In this episode, Professor Shadd Maruna and I discuss his work on desistance from crime. We talk about how desistance is becoming a social movement, the importance of centering the lived experiences of the incarcerated and formerly incarcerated, and what we can learn from other social movements as we move to make change in policing following the George Floyd murder subsequent uprisings.
Prior to moving to Queen’s University Belfast, Shadd Maruna was a lecturer at the University of Cambridge and the University of Manchester, and a Dean of the Rutgers School of Criminal Justice (US). His book Making Good: How Ex-Convicts Reform and Rebuild Their Lives was named the “Outstanding Contribution to Criminology” by the American Society of Criminology (ASC) in 2001. He has been a Fulbright Scholar, a Soros Justice Fellow, and an H. F. Guggenheim Fellow, and has received research funding from the Esmee Fairbairn Foundation, the ESRC, and the Joseph Rowntree Foundation, among other sources. He has received awards from the Howard League for Penal Reform and from the ESRC for the impact of his research on challenging the prison and probation systems. He has authored or edited six books and over 85 articles and book chapters since 1997.
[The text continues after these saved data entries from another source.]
(* ===== verification/EpollSockets.v ===== *)
(** The epoll reactor keeps its promises to the sockets, and what that gives the two
    programs: how the client connects and how the server listens.

    [live_of] are the descriptors of the states in use; starting and cancelling
    operations leave a state's registration as it is ([steady]). *)

From S2P Require Import Prelude.
From S2P Require Import AsioError.
From S2P Require Import SocketOps.
From S2P Require Import SocketStream.
From S2P Require Import TimerQueueSpec.
From S2P Require Import Scheduler.
From S2P Require Import EpollReactor.
From S2P Require Import IoContext.
From S2P Require Import SocketSpec.
From S2P Require Import ReactorSpec.
From S2P Require Import IoContextSpec.
From S2P Require Import SocketService.
From S2P Require Import SocketServiceSpec.
From S2P Require Import SocketObjects.
From S2P Require Import Connecting.

Section Epoll.
Context {W : Type} `{KernelLaws W}.

(** * The states in use *)

(** Whether a state belongs to a socket. *)
Definition in_service (p : positive) (d : descriptor_state.t) (c : context W) : Prop :=
  p ∈ reactor.live_list_ (react c) /\ descriptor_state.shutdown_ d = false.

Definition live_of (c : context W) : gmap positive Z :=
  map_imap (fun p d =>
    if decide (in_service p d c) then Some (descriptor_state.descriptor_ d) else None)
    (reactor.descriptors (react c)).
(** When the socket for an endpoint cannot be opened (no sockets of its family, or no
    descriptor left), the asynchronous operations give up: their handler is called with
    [operation_aborted], whatever the error was, and the endpoints that are left are not
    tried, unlike by [asio::connect]. *)
Theorem unopened_attempt_aborts impl e op b ec (r : R) t impl' open_ec r' t'
    (E : start_attempt impl e op b ec r t = Some (Ret (impl', Some open_ec), r', t')) :
  ec_is_error open_ec = true /\ is_open (base impl') = false /\
  forall endpoints attempts cancelled,
  let failed := mkAttempt open_ec (is_open (base impl')) cancelled in
  async_connect_range default_connect_condition (e :: endpoints) (failed :: attempts) =
    ([e], Some (operation_aborted, ip.no_endpoint)) /\
  async_connect_iterator default_connect_condition (e :: endpoints) (failed :: attempts) =
    ([e], Some (operation_aborted, e :: endpoints)).
Proof.
  apply svc_bind_Ret in E as ([impl1 ec1] & r1 & t1 & E1 & E).
  assert (is_open (base impl1) = false) as Hc by (by rewrite (socket_close_closed _ _ _ _ _ _ _ _ E1)).
  apply svc_bind_Ret in E as ([impl2 ec2] & r2 & t2 & E2 & E).
  rewrite Hc in E2. cbn [negb] in E2. destruct (ec_is_error ec2) eqn:He.
  - injection E as <- <- <- <-. split; [done|].
    pose proof (open_failed _ _ _ _ _ _ _ _ _ Hc E2 He) as Ho. split; [done|].
    intros endpoints attempts cancelled. rewrite Ho. unfold async_connect_range, async_connect_iterator.
    split.
    + unfold range_connect_start, process, range_round. simpl. rewrite Nat.sub_diag. simpl.
      by rewrite drive_calls.
    + simpl. by rewrite drive_calls.
  - by apply svc_bind_Ret in E as (? & ? & ? & _ & [=]).
Qed.

End Loop.

(** * Examples *)

(** The two endpoints of [EpollSockets]: the first refuses, the second takes the
    connection. *)
Definition both_endpoints : list ip.endpoint := [first_endpoint; second_endpoint].

Definition as_attempts (results : list error_code) : list attempt :=
  (fun ec => mkAttempt ec true false) <$> results.

Lemma as_attempts_undisturbed results :
  at_ec <$> as_attempts results = results /\ Forall undisturbed (as_attempts results).
Proof.
  split.
  - unfold as_attempts. rewrite <- list_fmap_compose. apply list_fmap_id.
  - by apply Forall_fmap, Forall_true.
Qed.

Example refused_then_connected :
  async_connect_range default_connect_condition both_endpoints
    (as_attempts [mk_error_code 111 system_category; ec_success]) =
  (both_endpoints, Some (ec_success, second_endpoint)).
Proof. by vm_compute. Qed.

Lemma async_connect_agrees_witness :
  exists r' t' impl',
    connect_range new_implementation both_endpoints default_connect_condition ex_begin client_trace =
      Some (Ret ([second_endpoint], impl', ec_success), r', t') /\
    exists log, async_connect_range default_connect_condition both_endpoints (as_attempts log.*2) =
    (log.*1, Some (ec_success, second_endpoint)).
Proof.
  assert (exists r' t' impl',
    connect_range new_implementation both_endpoints default_connect_condition ex_begin client_trace =
      Some (Ret ([second_endpoint], impl', ec_success), r', t'))
    as (r' & t' & impl' & E) by (do 3 eexists; by vm_compute).
  exists r', t', impl'. split; [exact E|].
  destruct (async_connect_agrees _ _ _ _ _ _ _ _ _ _ E) as (log & _ & Ha).
  destruct (as_attempts_undisturbed log.*2) as [Hr Hu].
  exists log. exact (proj1 (Ha _ Hr Hu)).
Defined.

(** There are no sockets of the first endpoint's family: the second is not tried. *)
Definition no_family : error_code := mk_error_code 97 system_category.

Definition unopened_trace : sys_trace :=
  [(SysSocket AF_INET6 SOCK_STREAM IPPROTO_TCP, mkAnswer (-1) 97 [] 0)].

Definition ex_connect_op : queued_op := mkOp 20 20 (reactor_op.new ec_success).

Lemma unopened_attempt_aborts_witness :
  exists impl' c',
    start_attempt new_implementation first_endpoint ex_connect_op false ec_success ex_begin
      unopened_trace = Some (Ret (impl', Some no_family), c', []) /\
    async_connect_range default_connect_condition both_endpoints
      [mkAttempt no_family (is_open (base impl')) false] =
    ([first_endpoint], Some (operation_aborted, ip.no_endpoint)).
Proof.
  assert (exists impl' c',
    start_attempt new_implementation first_endpoint ex_connect_op false ec_success ex_begin
      unopened_trace = Some (Ret (impl', Some no_family), c', []))
    as (impl' & c' & E) by (do 2 eexists; by vm_compute).
  exists impl', c'. split; [exact E|].
  destruct (unopened_attempt_aborts _ _ _ _ _ _ _ _ _ _ _ E) as (_ & _ & Ha).
  exact (proj1 (Ha [second_endpoint] [] false)).
Defined.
http://scholar.google.co.uk/citations?user=e0qdrFUAAAAJ&hl=enTwitter: @istudytrustTwitter: @criminology
Tom Baker in a 2018 Tillman Scholar and has been a PhD student in UMSL’s Criminology and Criminal Justice program since 2017. Tom received his BA in Political Science from Arizona State University and worked as a police officer for approximately nine years. His research interests include police culture, use of force, and qualitative research methods. https://pattillmanfoundation.org/meet-our-scholars/thomas-baker/
Maruna, S. (2017). Desistance as a social movement. Irish Probation Journal, 14(1), 5-20.
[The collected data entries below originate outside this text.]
(** C20. The client's connection to [kIp] and [kPort], whatever the resolver answers:
    the name is resolved to TCP addresses of any family; if it cannot be, the client
    throws, without a call for a socket.  Otherwise the addresses are tried in the order
    of the answer, each once, until one takes the connection, to which the socket is
    then connected; if none does, the client throws after it tried all.  The addresses
    are freed, and nothing is undefined. *)
Theorem client_reaches_server heap (r : R) t T o r' t'
    (Hgai : gai_ok (asked kIp kPort))
    (Hr : reactor_inv r) (Ht : table_ok T t) (He : Forall sets_errno t)
    (E : client_connection sys_getaddrinfo heap r t = Some (o, r', t')) :
  (resolve sys_getaddrinfo kIp kPort heap).2 = Ret heap /\
  let addresses := ai_addr <$> gai_list (asked kIp kPort) in
  exists pre, t = pre ++ t' /\
  match o with
  | Ret impl =>
      is_open (base impl) = true /\
      exists before e after, addresses = before ++ e :: after /\
      attempts pre = endpoint_family <$> before ++ [e] /\
      (exists cs, cs `sublist_of` before /\ connects pre = cs ++ [e]) /\
      established (socket_of impl) e pre
  | Throw x =>
      exists code, x = asio_system_error code /\ code <> 0 /\
      attempts pre = endpoint_family <$> addresses /\ connects pre `sublist_of` addresses /\
      (gai_error (asked kIp kPort) <> 0 -> pre = [] /\ r' = r)
  | Undef => False
  end.
Proof.
  split; [apply resolve_frees|]. cbv zeta. pose proof (resolve_addresses _ _ heap Hgai) as Hres.
  cbv zeta in Hres. unfold client_connection in E. set (a := asked kIp kPort) in *.
  destruct (Z.eqb_spec (gai_error a) 0) as [E0|E0].
  - destruct Hres as (results & Eres & Hrange). rewrite Eres in E.
    unfold mbind, svc_bind, call_reactor in E. rewrite Hrange in E. simpl in E.
    destruct (client_connects _ _ _ _ _ _ _ Hr Ht He E) as (pre & -> & Ho). exists pre.
    split; [done|]. destruct o as [impl|x|]; [done| |done].
    destruct Ho as (code & -> & Hc & Ha & Hcs & _). exists code. by split_and!.
  - destruct Hres as (code & Hc & Eres). rewrite Eres in E. unfold throw in E. injection E as <- <- <-.
    exists []. split; [done|]. exists code. split; [done|]. split; [done|].
    destruct Hgai as [(? & _)|(_ & -> & _)]; [done|]. by split_and!.
Qed.

End Spec.

(** * Examples *)

(** The host has an address of each family. *)
Definition ex_getaddrinfo (host service : option bytes) (h : addrinfo_hints) : gai_answer :=
  mkGai 0 0 [mkAddrinfo AF_INET6 28 first_endpoint None; mkAddrinfo AF_INET 16 second_endpoint None].

Lemma ex_gai_ok : gai_ok (asked ex_getaddrinfo kIp kPort).
Proof.
  left. split; [done|]. split; [done|].
  by apply (bool_decide_unpack (Forall internet_address [_; _])).
Qed.

Lemma client_reaches_server_witness :
  gai_ok (asked ex_getaddrinfo kIp kPort) /\ table_ok ex_table client_trace /\
  Forall sets_errno client_trace /\
  exists impl c pre,
    client_connection ex_getaddrinfo [] ex_begin client_trace = Some (Ret impl, c, []) /\
    client_trace = pre ++ [] /\ is_open (base impl) = true.
Proof.
  split; [exact ex_gai_ok|]. split; [exact client_table|].
  assert (Forall sets_errno client_trace) as He
    by (by apply (bool_decide_unpack (Forall sets_errno client_trace))).
  split; [exact He|].
  assert (exists impl c, client_connection ex_getaddrinfo [] ex_begin client_trace =
    Some (Ret impl, c, [])) as (impl & c & E) by (eexists _, _; by vm_compute).
  destruct (client_reaches_server ex_getaddrinfo [] ex_begin client_trace ex_table (Ret impl) c []
    ex_gai_ok ex_begin_ok client_table He E) as (_ & pre & Et & Ho & _).
  exists impl, c, pre. exact (conj E (conj Et Ho)).
Defined.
Summary: Desistance from crime has been a considerable success story for academic criminology. The concept has deep roots, but did not emerge as a mainstream focus of study for the field until the 1990s movement towards developmental or life-course criminology. From these origins, however, the term has taken on a life of its own, influencing policy and practice in criminal justice. This paper will briefly review this history, then explore what might be next for desistance research among numerous possible futures. I argue that the most fruitful approach would be to begin to frame and understand desistance not just as an individual process or journey, but rather as a social movement, like the Civil Rights movement or the ‘recovery movements’ among individuals overcoming addiction or mental health challenges. This new lens better highlights the structural obstacles inherent in the desistance process and the macro-social changes necessary to successfully create a ‘desistance-informed’ future. Keywords: Desistance, social movement theory, mass incarceration, stigma.